$\{p,q\to p,\neg q\}\vdash\{p,q\}$
Is it provable in Gentzen's system ?
My trial:
$$\frac{p\vdash p,q\ \ \ \ \ \ \ \ \ \ \frac{p\vdash p,q}{p,\neg q\vdash p,q}}{p,q\to p,\neg q\vdash p,q}$$
So, I think that answer is yes - Am I ok ?
After hint:
$$\overline{\{p\}\vdash \{p\}\ \ \ \ \ \ \ \ \ \ \ \{p\}\vdash \{p\}}(axioms)$$$$\overline{\{p\}\vdash\{p,q\}\ \ \ \ \ \ \ \ \ \ \ \ \ \ \ \ \ \ \ \ \ \ \ \ \{p\}\vdash\{p,q\} }(Weakness)$$
$$\overline{\{p\},\neg q\vdash \{p,q\}\ \ \ \ \ \ \ \ \ \ \ \ \ \{p\}\neg q\vdash \{p,q\}}(\neg Left )$$ $$\overline{\{p,\neg q\},q\to p\vdash \{p,q\}} (\to Left)$$
I believe you are looking at Gentzen's system LK or some similar system.
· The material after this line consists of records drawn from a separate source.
(* ===== verification/Limits.v ===== *)
(** * internal/limits: per-run mutation budgets

    A state file counts, for every run, the GitHub objects the run was allowed
    to create, in all and by class.  [CheckAndReserve] refuses a run that has
    spent its budget and counts the others.  The mutex makes a call one step;
    fault 0 is reading or decoding the file, fault 1 writing it. *)

From S2P Require Import Prelude GoStrings.
Open Scope string_scope.
Open Scope list_scope.
Open Scope Z_scope.

Record MutationLimitsConfig := {
  StatePath : string; RunMetadataField : string; ActionMetadataField : string;
  MaxNewObjectsPerRun : Z; ClassLimits : gmap string Z; OperationClasses : gmap string string }.

Inductive limit_reason := NoRunField | RunExhausted | ClassExhausted (class : string).

Record Decision := { Allowed : bool; Reason : option limit_reason; RunID : string; Class_ : string }.

Record runState := { Total : Z; Classes : gmap string Z }.

Inductive limit_error := LRead | LWrite.

Definition lookup_text (m : gmap string string) (k : string) : string := default "" (m !! k).
Definition count_of (m : gmap string Z) (k : string) : Z := default 0 (m !! k).
Definition no_runs : runState := {| Total := 0; Classes := ∅ |}.
Definition run_of (st : gmap string runState) (id : string) : runState := default no_runs (st !! id).

Definition operationClass (cfg : MutationLimitsConfig) (operation : string) (metadata : gmap string string) : string :=
  let class := if negb (ActionMetadataField cfg =? "")%string then lookup_text metadata (ActionMetadataField cfg) else "" in
  if negb (class =? "")%string then class else
  let class := lookup_text (OperationClasses cfg) operation in
  if negb (class =? "")%string then class else operation.

Definition runField (cfg : MutationLimitsConfig) : string :=
  if (RunMetadataField cfg =? "")%string then "Run-Id" else RunMetadataField cfg.

Definition allow (runID class : string) : Decision :=
  {| Allowed := true; Reason := None; RunID := runID; Class_ := class |}.
Definition deny (why : limit_reason) (runID class : string) : Decision :=
  {| Allowed := false; Reason := Some why; RunID := runID; Class_ := class |}.

Definition disabled (cfg : MutationLimitsConfig) : bool :=
  (StatePath cfg =? "")%string || (MaxNewObjectsPerRun cfg =? 0) && bool_decide (ClassLimits cfg = ∅).

Definition reserved (rs : runState) (class : string) : runState :=
  {| Total := wrap64 (Total rs + 1); Classes := <[class := wrap64 (count_of (Classes rs) class + 1)]> (Classes rs) |}.

Definition CheckAndReserve (cfg : MutationLimitsConfig) (fl : fault) (st : gmap string runState)
    (operation : string) (metadata : gmap string string) : gmap string runState * result limit_error Decision :=
  if disabled cfg then (st, Ok (allow "" "")) else
  let runID := lookup_text metadata (runField cfg) in
  if (runID =? "")%string then (st, Ok (deny NoRunField "" "")) else
  let class := operationClass cfg operation metadata in
  if fails fl 0 then (st, Err LRead) else
  let rs := run_of st runID in
  if (0 <? MaxNewObjectsPerRun cfg) && (MaxNewObjectsPerRun cfg <=? Total rs)
  then (st, Ok (deny RunExhausted runID class)) else
  let limit := count_of (ClassLimits cfg) class in
  if (0 <? limit) && (limit <=? count_of (Classes rs) class)
  then (st, Ok (deny (ClassExhausted class) runID class)) else
  if fails fl 1 then (st, Err LWrite) else
  (<[runID := reserved rs class]> st, Ok (allow runID class)).

(** ** Histories *)

Record call := { c_fault : fault; c_operation : string; c_metadata : gmap string string }.

Fixpoint history (cfg : MutationLimitsConfig) (st : gmap string runState) (calls : list call)
    : gmap string runState * list (result limit_error Decision) :=
  match calls with
  | [] => (st, [])
  | c :: calls =>
    let '(st, d) := CheckAndReserve cfg (c_fault c) st (c_operation c) (c_metadata c) in
    let '(st, ds) := history cfg st calls in (st, d :: ds)
  end.

Definition allowed_run (run : string) (d : result limit_error Decision) : bool :=
  match d with Ok d => Allowed d && (RunID d =? run)%string | Err _ => false end.
Definition allowed_class (run class : string) (d : result limit_error Decision) : bool :=
  match d with Ok d => Allowed d && (RunID d =? run)%string && (Class_ d =? class)%string | Err _ => false end.

Definition count {A} (f : A → bool) (l : list A) : Z := Z.of_nat (length (List.filter f l)).

(** The limits are ints. *)
Definition limits_fit (cfg : MutationLimitsConfig) : Prop :=
  MaxNewObjectsPerRun cfg ≤ max_int64 ∧ ∀ class, count_of (ClassLimits cfg) class ≤ max_int64.

Lemma count_cons {A} (f : A → bool) x l : count f (x :: l) = (if f x then 1 else 0) + count f l.
Proof. unfold count. cbn. destruct (f x); cbn; lia. Qed.

Lemma run_of_insert st id rs id' :
  run_of (<[id := rs]> st) id' = if decide (id' = id) then rs else run_of st id'.
Proof.
  unfold run_of. destruct (decide (id' = id)) as [->|]; [by rewrite lookup_insert_eq|by rewrite lookup_insert_ne].
Qed.

Lemma count_of_insert m k v k' : count_of (<[k := v]> m) k' = if decide (k' = k) then v else count_of m k'.
Proof.
  unfold count_of. destruct (decide (k' = k)) as [->|]; [by rewrite lookup_insert_eq|by rewrite lookup_insert_ne].
Qed.

(** One call reserves for its own run and class, within both limits, or leaves the file as it was. *)
Lemma CheckAndReserve_cases cfg fl st operation metadata st' d :
  CheckAndReserve cfg fl st operation metadata = (st', d) →
  (st' = st ∧ ∀ run, run ≠ "" → allowed_run run d = false) ∨
  (∃ runID class, runID ≠ "" ∧ d = Ok (allow runID class) ∧ st' = <[runID := reserved (run_of st runID) class]> st ∧
     (0 < MaxNewObjectsPerRun cfg → Total (run_of st runID) < MaxNewObjectsPerRun cfg) ∧
     (0 < count_of (ClassLimits cfg) class → count_of (Classes (run_of st runID)) class < count_of (ClassLimits cfg) class)).
Proof.
  unfold CheckAndReserve. cbv zeta. intros E.
  assert (∀ run (d : Decision), run ≠ "" → RunID d = "" → allowed_run run (Ok d) = false) as Hno.
  { intros run x Hr Hx. cbn. rewrite Hx. apply andb_false_iff. right. by apply String.eqb_neq. }
  repeat match type of E with (if ?c then _ else _) = _ => destruct c eqn:?; [injection E as <- <-; left; split; [done|]; intros run Hrun; first [done|by apply Hno]|] end.
  injection E as <- <-. right. eexists _, _. bool_hyps.
  repeat match goal with H : (_ && _) = false |- _ => apply andb_false_iff in H end.
  split_and!; [done..|lia|lia].
Qed.

(** What the file counts for a run, against the decisions made so far. *)
Record counted (cfg : MutationLimitsConfig) (rs : runState) (n : Z) (m : string → Z) : Prop := {
  ct_total : 0 < MaxNewObjectsPerRun cfg → 0 ≤ Total rs ≤ MaxNewObjectsPerRun cfg ∧ Total rs = n;
  ct_class : ∀ class, 0 < count_of (ClassLimits cfg) class →
    0 ≤ count_of (Classes rs) class ≤ count_of (ClassLimits cfg) class ∧ count_of (Classes rs) class = m class }.

Lemma history_counted cfg calls st run n m :
  limits_fit cfg → run ≠ "" → counted cfg (run_of st run) n m →
  let '(st', ds) := history cfg st calls in
  counted cfg (run_of st' run) (n + count (allowed_run run) ds) (λ class, m class + count (allowed_class run class) ds).
Proof.
  intros [Hmax Hcls] Hrun. revert st n m. induction calls as [|c calls IH]; intros st n m Hc; cbn [history].
  { destruct Hc as [Ht Hm]. split; [intros H|intros class H]; unfold count; cbn; rewrite Z.add_0_r; auto. }
  destruct (CheckAndReserve cfg (c_fault c) st (c_operation c) (c_metadata c)) as [st1 d] eqn:E.
  set (n1 := n + if allowed_run run d then 1 else 0).
  set (m1 := λ class, m class + if allowed_class run class d then 1 else 0).
  assert (counted cfg (run_of st1 run) n1 m1) as Hc1.
  { apply CheckAndReserve_cases in E as [[-> Hno]|(runID & class & Hid & -> & -> & Ht & Hl)].
    - unfold n1, m1. rewrite Hno by done. destruct Hc as [Ht Hm]. split; [by rewrite Z.add_0_r|].
      intros class. assert (allowed_class run class d = false) as ->; [|rewrite Z.add_0_r; auto].
      specialize (Hno run Hrun). unfold allowed_run, allowed_class in *. destruct d; [|done]. by rewrite Hno.
    - destruct Hc as [Hct Hcc]. rewrite run_of_insert. unfold n1, m1, allowed_run, allowed_class. cbn.
      destruct (decide (run = runID)) as [->|Hne].
      + rewrite String.eqb_refl. cbn. split; cbn.
        * intros H. destruct (Hct H) as [? ->]. specialize (Ht H).
          rewrite wrap64_id by (unfold int64, min_int64; lia). lia.
        * intros class' H. rewrite count_of_insert. destruct (Hcc class' H) as [? He]. specialize (Hcls class').
          destruct (decide (class' = class)) as [->|Hn]; [rewrite String.eqb_refl|].
          -- specialize (Hl H). rewrite wrap64_id by (unfold int64, min_int64; lia). lia.
          -- rewrite (proj2 (String.eqb_neq class class')) by done. lia.
      + rewrite (proj2 (String.eqb_neq runID run)) by done. cbn. split; [intros H|intros class' H]; rewrite Z.add_0_r; auto. }
  specialize (IH st1 n1 m1 Hc1). destruct (history cfg st1 calls) as [st' ds].
  destruct IH as [It Im]. unfold n1, m1 in *. split; [intros H; destruct (It H)|intros class H; destruct (Im class H)];
    rewrite count_cons; lia.
Qed.

(** ** Properties *)

(** A run never creates more GitHub objects than its budget, in all and of
    each class, whatever is asked and whichever reads and writes of the file
    fail. *)
Theorem budget_bounded cfg calls run :
  limits_fit cfg → run ≠ "" →
  let ds := (history cfg ∅ calls).2 in
  (0 < MaxNewObjectsPerRun cfg → count (allowed_run run) ds ≤ MaxNewObjectsPerRun cfg) ∧
  (∀ class, 0 < count_of (ClassLimits cfg) class → count (allowed_class run class) ds ≤ count_of (ClassLimits cfg) class).
Proof.
  intros Hfit Hrun. assert (counted cfg (run_of ∅ run) 0 (λ _, 0)) as H0.
  { unfold run_of. rewrite lookup_empty. split; cbn; intros; unfold count_of in *; rewrite ?lookup_empty; cbn; lia. }
  pose proof (history_counted cfg calls ∅ run 0 (λ _, 0) Hfit Hrun H0) as H.
  destruct (history cfg ∅ calls) as [st ds]. destruct H as [Ht Hm]. cbn. split.
  - intros H. specialize (Ht H). lia.
  - intros class H. specialize (Hm class H). lia.
Qed.

Definition sample_limits : MutationLimitsConfig :=
  {| StatePath := "state.json"; RunMetadataField := ""; ActionMetadataField := "Action"; MaxNewObjectsPerRun := 2;
     ClassLimits := {["issue.create" := 1]}; OperationClasses := ∅ |}.
Definition sample_call (operation : string) : call :=
  {| c_fault := None; c_operation := operation; c_metadata := {["Run-Id" := "r1"]} |}.
Definition sample_calls : list call := map sample_call ["issue.create"; "issue.create"; "pull.create"; "pull.create"].

Lemma budget_bounded_witness :
  count (allowed_run "r1") (history sample_limits ∅ sample_calls).2 = 2 ∧ 2 ≤ 2.
Proof.
  split; [by vm_compute|].
  apply (budget_bounded sample_limits sample_calls "r1"); [|done|done].
  split; [by vm_compute|]. intros class.
  destruct (decide (class = "issue.create")) as [->|]; [by vm_compute|].
  unfold count_of, sample_limits. cbn [ClassLimits]. by rewrite lookup_singleton_ne.
Defined.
In this system $p,q\to p,\neg q\vdash p,q$ may be deduced from the axiom $p \vdash p$ by repeated application of the rules WL and WR for weakening on the left and on the right.
To explain this to people who have claimed the sequent is not valid: the commas in this system denote conjunctions on the left of the turnstile but denote disjunctions on the right.